Education Increased use of joint appointment system. Working in the community – students require experience and training to embark on such work. Present balance is not appropriate – tools are written for acute not community nursing.

Academic departments may seek to involve clinicians more in the development and monitoring of curriculum, and to update clinicians of the requirements of students. Clinicians could also invite lecturers to relevant practice development meetings.

More interactions between educational establishments and the workplace are required to create a sense of shared responsibility and co-operation. Creation of such a culture would lend itself to bridging the theory/ practice gap, promoting an up-to-date approach in within academics and practitioners and in recognising potential research areas, which have pragmatic significance.

Should be acknowledged as fundamental to the provision of a quality service and funded appropriately. Safety of public should be emphasised. Rotational opportunities for staff within the workplace (e.g.i day per month) to research practice area and feedback to other team members may be ‘workable’

Professional practice

The idea of incremental steps towards registration is regarded as a positive way forwards. However, this again has funding implications. For example, at point of registration could be a first entry level with a pathway for development built on, this leading to degrees/masters as career progression. Specialist Practitioners should be at degree level and should include acute as well as community specialists.

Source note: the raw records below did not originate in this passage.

(** *** With the backend *)

(** The console that starts with a backend shows the endpoints that backend announces; but, whatever demos
    the backend knows, it shows none: they are not part of the public endpoints it starts with. *)
Theorem console_starts href url parse set_path backend_url get b body e text :
  href = Ok url → parse url = Some url → get (set_path "/endpoints/backend.json" url) = Some (200%Z, body) → from_backend body = Some b →
  get (backend_url b "/.well-known/drogue-endpoints") = Some (200%Z, text) → from_json text = Some (Backend.get_public_endpoints e) →
  port_ok (e_mqtt e) → port_ok (e_mqtt_integration e) →
  start href parse set_path backend_url get = Running b (mkInfo e []) ∧ demo_cards (mkInfo e []) = [].
Proof.
  intros -> Hp Hb Hfb He Ht Hm Hi. split; [|done]. unfold start, fetch_info. rewrite Hp Hb. cbn. rewrite Hfb. cbn [rbind].
  unfold fetch_login. rewrite He. cbn. unfold read_info. rewrite Ht. cbn [mbind option_bind].
  unfold Backend.get_public_endpoints. by rewrite (public_no_demos e Hm Hi).
Qed.
End Start.
End Start.

(** ** The page of the examples, [examples/mod.rs] *)

Module ExamplePage.
Inductive Example_ : Type := Register | Consume | Publish | Commands_.
Definition title (x : Example_) : string :=
  match x with
  | Register => "Registering devices"
  | Consume => "Consuming data"
  | Publish => "Publishing data"
  | Commands_ => "Command & control"
  end.

Section Page.
Context {D : Type} `{EqDecision D} `{ConsoleCodecs} (backend : Request.Backend) (from_endpoints : string → result Endpoints string).

Inductive Msg : Type :=
| FetchOverview
| FetchOverviewFailed
| OverviewUpdate (e : Endpoints)
| SetExampleData (f : D → D).

Record t := mk { ft : option nat; endpoints : option Endpoints; data : D; net : Request.Net Request.FetchRequest }.

Definition info_request : result Request.FetchRequest string :=
  Request.request_with backend "GET" "/api/console/v1alpha1/info" [] Request.Nothing [].

(** [update]: the page and whether it is drawn again; [None] is the panic of a request that cannot be made. *)
Definition update (msg : Msg) (p : t) : option (t * bool) :=
  match msg with
  | FetchOverview =>
      match info_request with
      | Ok r => let '(i, n) := Request.start r (net p) in
          Some (mk (Some i) (endpoints p) (data p) (Request.drop_handle (ft p) n), true)
      | Err _ => None
      end
  | FetchOverviewFailed => Some (p, false)
  | OverviewUpdate e => Some (mk (ft p) (Some e) (data p) (net p), true)
  | SetExampleData f => Some (mk (ft p) (endpoints p) (f (data p)) (net p), bool_decide (f (data p) ≠ data p))
  end.

Definition on_answer (response : result (Z * string) string) : Msg :=
  match Request.api_handler from_endpoints from_error show_number response with
  | Request.Success e _ => OverviewUpdate e
  | Request.Failure _ => FetchOverviewFailed
  end.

New Practitioners One year with rotation is an interesting idea but how would it be funded. The problem may be that it will continue to be regarded as a training year and staff will not be appropriately paid. In addition, the placements would have to e sufficiently long to allow for the ‘intern staff nurse’ to consolidate and gain confidence to operate as a qualified member and not continue as a student. Problems may occur in areas, which are remote (with disparate working groups), or in areas which are short staffed which may lead to increased stress on existing staff. Perhaps the system could be introduced to co-incide with new intakes of students. This may afford an opportunity for a greater emphasis of working within the primary care setting.

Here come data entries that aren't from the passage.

(** The query of Alice selects her application. *)
Lemma app_query_correct_witness :
  ∃ cs, selected (SelectBuilder.params alice_query) (sql_row "app1" row1) cs.
Proof.
  destruct (app_query_correct "SELECT" (Some "app1") [] None None (Some as_alice) Lock.None ["NAME"])
    as (cs & _ & _ & Hsel & Hread & _).
  exists cs. apply Hsel. split_and!.
  - by intros n [= <-].
  - by intros op ?%elem_of_nil.
  - intros u [= <-]. apply Hread; [by eexists|by intros []|by left|by_eval].
Defined.

(** ** Queues *)

Definition one_key : Queue := {["dev" := mkQRow 5 0]}.

(** Two devices are due, one with a slash in its name; the first acknowledgement fails. *)
Definition slash_keys : Queue := {["a/b/c" := mkQRow 5 0; "a/d" := mkQRow 6 0]}.
Definition slow_turns (i : nat) : Turn := mkTurn (10 + Z.of_nat i) true (0 <? i)%nat.

Lemma fetch_correct_witness :
  ∃ q' (r : result (option (Entry (string * string))) unit) j,
    fetch slow_turns 4 0 slash_keys = Some (q', r) ∧ j ≤ 3 ∧
    q' !! "a/d" = Some (mkQRow 6 0) ∧ r = Ok (Some (mkEntry ("a", "d") 6%Z 0%Z)).
Proof.
  destruct (fetch_correct (K := string * string) slow_turns slash_keys) as [Hends _].
  destruct (Hends 1) as (q' & r & j & Hf & Hq & Hj & _); [by_decide|].
  exists q', r, j. split_and!; [exact Hf|exact Hj|by rw (Hq "a/d" ("a", "d"))|].
  assert (Hc : fetch (K := string * string) slow_turns 4 0 slash_keys =
    Some ({["a/d" := mkQRow 6 0]}, Ok (Some (mkEntry ("a", "d") 6%Z 0%Z)))) by by_eval.
  change (S (size slash_keys + 1)) with 4%nat in Hf. congruence.
Defined.

(** A key is added, selected, added again while it is processed, by a writer whose clock is
    behind, and acknowledged: it stays in the queue. *)
Definition readded : list QLabel :=
  [LAdd 5 5 "dev" 0; LSelect 10 (Some ("dev", mkQRow 5 0))] ++
  LAdd 4 20 "dev" 0 :: [LAck "dev" (mkQRow 5 0)].

Lemma added_work_not_lost_witness :
  ∃ s, qrun_single (mkQState ∅ [] 0) readded s ∧ is_Some (qs_queue s !! "dev").
Proof.
  assert (Hrun : qrun_single (mkQState ∅ [] 0) readded
    (mkQState (do_ack "dev" 5 0 (WorkQueue.insert 4 20 "dev" 0 one_key)) [] 20)).
  { eapply single_cons; [done|by constructor|]. eapply single_cons; [done| |].
    { apply (qstep_select one_key [] 5 10). done. }
    eapply single_cons; [done|by constructor|]. eapply single_cons; [done| |constructor].
    apply (qstep_ack _ [] []). }
  eexists. split; [exact Hrun|].
  refine (added_work_not_lost "dev" [_; _] [LAck "dev" (mkQRow 5 0)] 4 20 0 _ (or_introl Hrun) _).
  constructor; [by intros []|constructor].
Defined.

Definition entry5 : Entry string := mkEntry "dev" 5%Z 0%Z.

Lemma worker_done_correct_witness :
  worker_done (K := string) true true 12 12 entry5 (Ok (Some ("dev", 30%Z))) one_key !! "dev" =
    Some (mkQRow 42 1).
Proof.
  refine (worker_done_correct (K := string) (λ _, mkTurn 10 true true) 2 0 10 12 12 true true entry5
    one_key one_key (Ok (Some ("dev", 30%Z))) _ _ _ _); [by_eval|done|done|]. by intros rt after [= <- <-].
Defined.

(** ** Reconciliation *)

#[local] Existing Instance ref_conditions.

Definition step_ok : Step nat := simple_step (C := nat) "First" (λ c, Ok (Continue (S c))).
Definition step_next : Step nat := simple_step (C := nat) "Second" (λ c, Ok (Continue (S c))).

Lemma ready_iff_complete_witness :
  cs_status (ready_state (update CONDITION_RECONCILED default_status
    (progress_conditions (run [step_ok; step_next] [] 0)))) = Some true.
Proof.
  apply (ready_iff_complete [step_ok; step_next] [] 0 default_status);
    [by_decide|by_decide|by intros x ?%elem_of_nil|by_eval].
Defined.

Lemma finalizer_first_witness :
  ∃ cs', run [has_finalizer (λ c : nat, (S c, true)); step_ok] [] 0 = ProgRetry 1 None cs'.
Proof. apply (finalizer_first (λ c : nat, (S c, true)) [step_ok] [] 0 1); [done|]. by repeat constructor. Defined.

(** ** Device states *)

(** Two sessions, the first of which stopped pinging. *)
Definition state1 : DeviceStateData := mkState "u" "mqtt" None.
Definition srow : StateRow := mkStateRow 1 "t1" 0 false (Some state1).
Definition sdb : StateDb := mkStateDb {[1%Z := 0%Z; 2%Z := 50%Z]} {[("app1", "dev1") := srow]}.
Definition found : string → result (option unit) unit := λ _, Ok (Some tt).
Definition accepted : Publish → PublishResult := λ _, Accepted.
Definition pg_uuid_of (s : string) : option Uuid :=
  if string_eqb s "s1" then Some 1%Z else if string_eqb s "s2" then Some 2%Z else None.

Lemma sdb_state k row : states sdb !! k = Some row ↔ k = ("app1", "dev1") ∧ row = srow.
Proof. unfold sdb. simpl. rw lookup_singleton_Some. naive_solver. Qed.

Lemma sdb_ok : state_db_ok sdb.
Proof. intros k row [-> ->]%sdb_state. by eexists. Qed.

(** The session that pinged lately survives, the other one goes, and its device with it. *)
Lemma prune_correct_witness :
  ∃ db' sent, prune 10 found accepted (λ _, 30%Z) (λ _ _, false) 3 0 sdb = Some (db', sent, Ok tt) ∧
    sessions db' !! 2%Z = Some 50%Z ∧ sessions db' !! 1%Z = None ∧
    states db' !! ("app1", "dev1") = None ∧ disconnected ("app1", "dev1") srow ∈ sent.
Proof.
  destruct (prune_correct 10 found accepted (λ _, 30%Z) (λ _ _, false) sdb sdb_ok)
    as (db' & sent & r & j & Hp & Hj & Hold & Hkeep & Hst & Htold & Hleft).
  assert (Hr : r = Ok tt).
  { assert (Hc : ∃ x, prune 10 found accepted (λ _, 30%Z) (λ _ _, false) 3 0 sdb = Some (x, Ok tt))
      by (eexists; by_eval).
    destruct Hc as [x Hc]. change (S (size (sessions sdb))) with 3%nat in Hp. congruence. }
  assert (H1 : sessions db' !! 1%Z = None).
  { destruct (sessions db' !! 1%Z) as [ts|] eqn:E; [|done]. pose proof (Hold _ _ E) as Hts.
    assert (H0 : sessions sdb !! 1%Z = Some 0%Z) by by_eval. rw Hts in H0. injection H0 as ->. rw Hr in Hleft.
    by destruct (Hleft eq_refl _ _ E). }
  assert (Hd : states db' !! ("app1", "dev1") = None).
  { destruct (states db' !! _) as [row|] eqn:E; [|done]. apply Hst in E as [[_ ->]%sdb_state [x Hx]].
    simpl in Hx. rw H1 in Hx. discriminate Hx. }
  rw Hr in Hp. exists db', sent. split; [exact Hp|]. split; [|split; [exact H1|split; [exact Hd|]]].
  - destruct (Hkeep 2%Z 50%Z) as [H|(n & _ & Hexp & _)]; [by_eval|exact H|lia].
  - refine (Htold ("app1", "dev1") srow _ Hd eq_refl). apply sdb_state. split; reflexivity.
Defined.

(** A device connects, the application is known, and the registry fails when it disconnects;
    then its session is pruned. *)
Definition good : Outside := mkOutside found accepted.
Definition registry_down : Outside := mkOutside (λ _, Err tt) accepted.

Definition reconnects : list (Outside * StateOp) :=
  [(good, SInit 0 1); (good, SCreate 1 "s1" "app1" "dev1" "t1" state1);
   (registry_down, SDelete "s1" "app1" "dev1" "t1" true); (good, SPruneSession 1)].

Lemma connection_events_alternate_witness :
  ∃ db sent, outside_run 10 pg_uuid_of (mkStateDb ∅ ∅) reconnects = (db, sent) ∧
    alternates true (connections "app1" "dev1" sent) true.
Proof.
  destruct (connection_events_alternate 10 pg_uuid_of "app1" "dev1" reconnects) as [Halt _].
  assert (Hrun : (outside_run 10 pg_uuid_of (mkStateDb ∅ ∅) reconnects).1 = mkStateDb ∅ ∅) by by_eval.
  destruct (outside_run _ _ _ _) as [db sent]. simpl in Hrun. subst db. exists (mkStateDb ∅ ∅), sent.
  split; [done|]. apply Halt.
  do 3 (split; [split; [by split|exact I]|]). split; [|exact I]. split; [by split|left; by_eval].
Defined.

Lemma ping_xor_prune_witness :
  (ping 10 pg_uuid_of 30 "s1" sdb).2 = Err NotInitialized ∧ is_Some (next_expired 10 30 (λ _, false) sdb).
Proof.
  destruct (ping_xor_prune 10 pg_uuid_of 30 "s1" 1 0 sdb) as [[(e & l & _ & _ & _) Hlt]|(Hp & _ & Hn)];
    [done|by_eval|lia|done].
Defined.

Lemma takeover_witness :
  ∃ db1, DeviceState.create pg_uuid_of found accepted 5 "s2" "app1" "dev1" "t2" state1 sdb
           = (db1, [], Ok Occupied) ∧ DeviceState.get "app1" "dev1" db1 = None.
Proof.
  destruct (takeover 10 pg_uuid_of found accepted 5 6 "s1" "s2" 1 2 "app1" "dev1" "t1" "t2" state1
    srow sdb 0) as (db1 & Hc & _ & Hg & _); [(done || by eexists)..|].
  exists db1. split; [exact Hc|exact Hg].
Defined.

(** ** Device authentication *)

(** Every device has the password [pw], under the key [credentials]. *)
Definition password_client : ClientApi := {|
  section_anchors := λ _, None;
  section_aliases := λ _, None;
  get_authentication := λ _, Some (Ok [Reg.PasswordOnly (Reg.Plain "pw")]);
  pem_parse_many := λ _, Ok [];
  parse_x509_certificate := λ _, Err "no certificate";
  anchors_to_value := λ _, Ok (Array []);
|}.

Definition password_api : AuthApi := {|
  section_core := λ _, None;
  section_gateway := λ _, None;
  section_anchor_status := λ _, None;
  authentication_key := "authentication";
  credentials_key := "credentials";
  bcrypt_verify := λ _ _, None;
  sha512_check := λ _ _, false;
  pem_certificate := λ _, None;
  root_store_accepts := λ _, false;
  verify_client_cert := λ _ _ _ _, false;
  psk_is_valid := λ _ _, false;
  psk_before := λ _ _, false;
|}.

Definition login (password : string) : AuthenticationRequest :=
  mkAuthRequest "app1" "dev1" (Authn.Password password) None.

Definition login_device : Reg.Device :=
  @strip_credentials password_api (device_into (DevAccessor.from_row "app1" "dev1" row2)).

Lemma login_passes :
  @DeviceAuth.authenticate bits_codec password_client password_api 5 (login "pw") db2
    = Authn.Pass (app_into ent1) login_device None.
Proof. by_eval. Qed.

Lemma authenticate_sound_witness :
  ∃ app dev, AppAccessor.lookup "app1" db2 = Some app ∧
    DevAccessor.lookup (App.name app) "dev1" db2 = Some dev ∧ Dev.deletion_timestamp dev = None.
Proof.
  destruct (@authenticate_sound bits_codec password_client password_api 5 (login "pw") db2
    (app_into ent1) login_device None login_passes) as (app & dev & Ha & _ & _ & Hd & Ht & _).
  by exists app, dev.
Defined.

Lemma authenticate_no_credentials_witness :
  map_get "credentials" (Reg.d_spec login_device) = None.
Proof.
  destruct (@authenticate_no_credentials bits_codec password_client password_api 5 (login "pw") db2
    (app_into ent1) login_device None login_passes) as [Hno _].
  apply Hno; [by left|by right].
Defined.

(** ** Access tokens *)

(** A checksum that is always printed as [0], and an entry that is its hash. *)
Definition demo_tokens : TokenApi := {|
  checksum_ieee := λ _, 0%Z;
  crc32_update_ieee := λ _ _, 0%Z;
  base62_encode := λ _, "0";
  sha3_512_hex := λ s, s;
  encode_entry := λ h t d, uuid_to_string t +:+ "/" +:+ uuid_to_string (Z.of_nat (slen h)) +:+ "/" +:+ h +:+ d;
  decode_entry := λ s,
    '(t, s) ← split_once "/" s;
    '(n, s) ← split_once "/" s;
    t ← uuid_parse_str t;
    n ← uuid_parse_str n;
    Some (str_take (Z.to_nat n) s, t, str_drop (Z.to_nat n) s);
|}.

Lemma bits_no_slash p : has_char "/" (bits_of p) = false.
Proof. induction p as [p IH|p IH|]; simpl; [exact IH|exact IH|done]. Qed.

Lemma uuid_no_slash u : has_char "/" (uuid_to_string u) = false.
Proof. destruct u; simpl; [done|apply bits_no_slash..]. Qed.

Lemma demo_tokens_laws : @TokenLaws demo_tokens.
Proof.
  split; try done; [simpl; lia|]. intros h t d. cbn [decode_entry encode_entry demo_tokens].
  rw split_once_app; [apply uuid_no_slash|]. cbn [mbind option_bind].
  rw split_once_app; [apply uuid_no_slash|]. cbn [mbind option_bind].
  rw !uuid_parse_to_string. cbn [mbind option_bind].
  by rw Nat2Z.id str_take_app str_drop_app.
Qed.

Definition rnd_prefix : string := "abc123".
Definition rnd_key : string := "0123456789abcdefghij0123456789".

Lemma generated_token_valid_witness :
  is_valid (H := demo_tokens) (generate_access_token (H := demo_tokens) rnd_prefix rnd_key).1.2
    = Some (Some "drg_abc123").
Proof. by apply (@generated_token_valid demo_tokens demo_tokens_laws rnd_prefix rnd_key). Defined.

Definition realm1 : Realm := {["alice" := mkKcUser (Some "alice") "Alice" None]}.

Lemma token_lifecycle_witness :
  ∃ r1 prefix token r2,
    @create demo_tokens ref_realm 5 rnd_prefix rnd_key as_alice "laptop" realm1 = Ok (r1, (prefix, token)) ∧
    @authenticate demo_tokens ref_realm "Alice" token r1 = Some (Some (mkUserDetails "alice" [])) ∧
    @delete ref_realm as_alice prefix r1 = Ok r2 ∧
    @authenticate demo_tokens ref_realm "Alice" token r2 = Some None.
Proof.
  apply (@token_lifecycle demo_tokens demo_tokens_laws ref_realm ref_realm_laws 5 rnd_prefix rnd_key
    alice "laptop" (mkKcUser (Some "alice") "Alice" None) realm1); try done.
  intros id' u' Hl _. unfold realm1 in Hl. by apply lookup_singleton_Some in Hl as [<- _].
Defined.

Definition demo_token : string := "drg_abc123_0123456789abcdefghij01234567890".
Definition realm2 : Realm :=
  {["alice" := mkKcUser (Some "alice") "Alice"
      (Some {["access_token_drg_abc123" := Array [Str (@encode_entry demo_tokens demo_token 5 "laptop")]]})]}.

Alternatively, newly qualified staff may be supported with a standard series of study days within their first year. Improved preceptorship and shadowing opportunities, as the norm would also be of value.

Clinical Supervision On the whole the feeling that this was positive but will present challenges in terms of implementation, especially in the community. Also likely to be costly.. In terms of expected outcomes (improved staff working and consequently better patient care) then clinical supervision should be advocated within Scotland. It would be necessary to compare models throughout the country, as this will be operationally complex.

Leadership Should include clinical component. Often leaders may not be managers and as such not regarded as adding value to the service. Individuals who demonstrate an ability to lead others should be rewarded locally. This need not be monetary but present in recognition. Opportunities for exploit the skills these people have should be sought so that the service fosters/ retains innovators.

Management Individuals may be identified through annual appraisal/ staff reviews and encouraged. Managers should be expected to have a relevant qualification (as one would expect of any other specialist) and be subject to regular review of performance on a series of hard/soft measures. What about 360 appraisals as a norm?

Career progression Again there must be systematic approaches to staff appraisal to identify competencies and career opportunities. Need to think broadly about the opportunities that may present. However, competency related pay should reflect ability/ merit which will require appropriate funding. It would be unfair to embark on such a path if the intention was to ‘cap’ the reimbursement deserved/ promised.

Again the need for better networking and increased opportunity for practitioners to share with others. Nurses may feel that getting access to reasonable study time, similar to medical collegues may reward efforts towards quality improvement.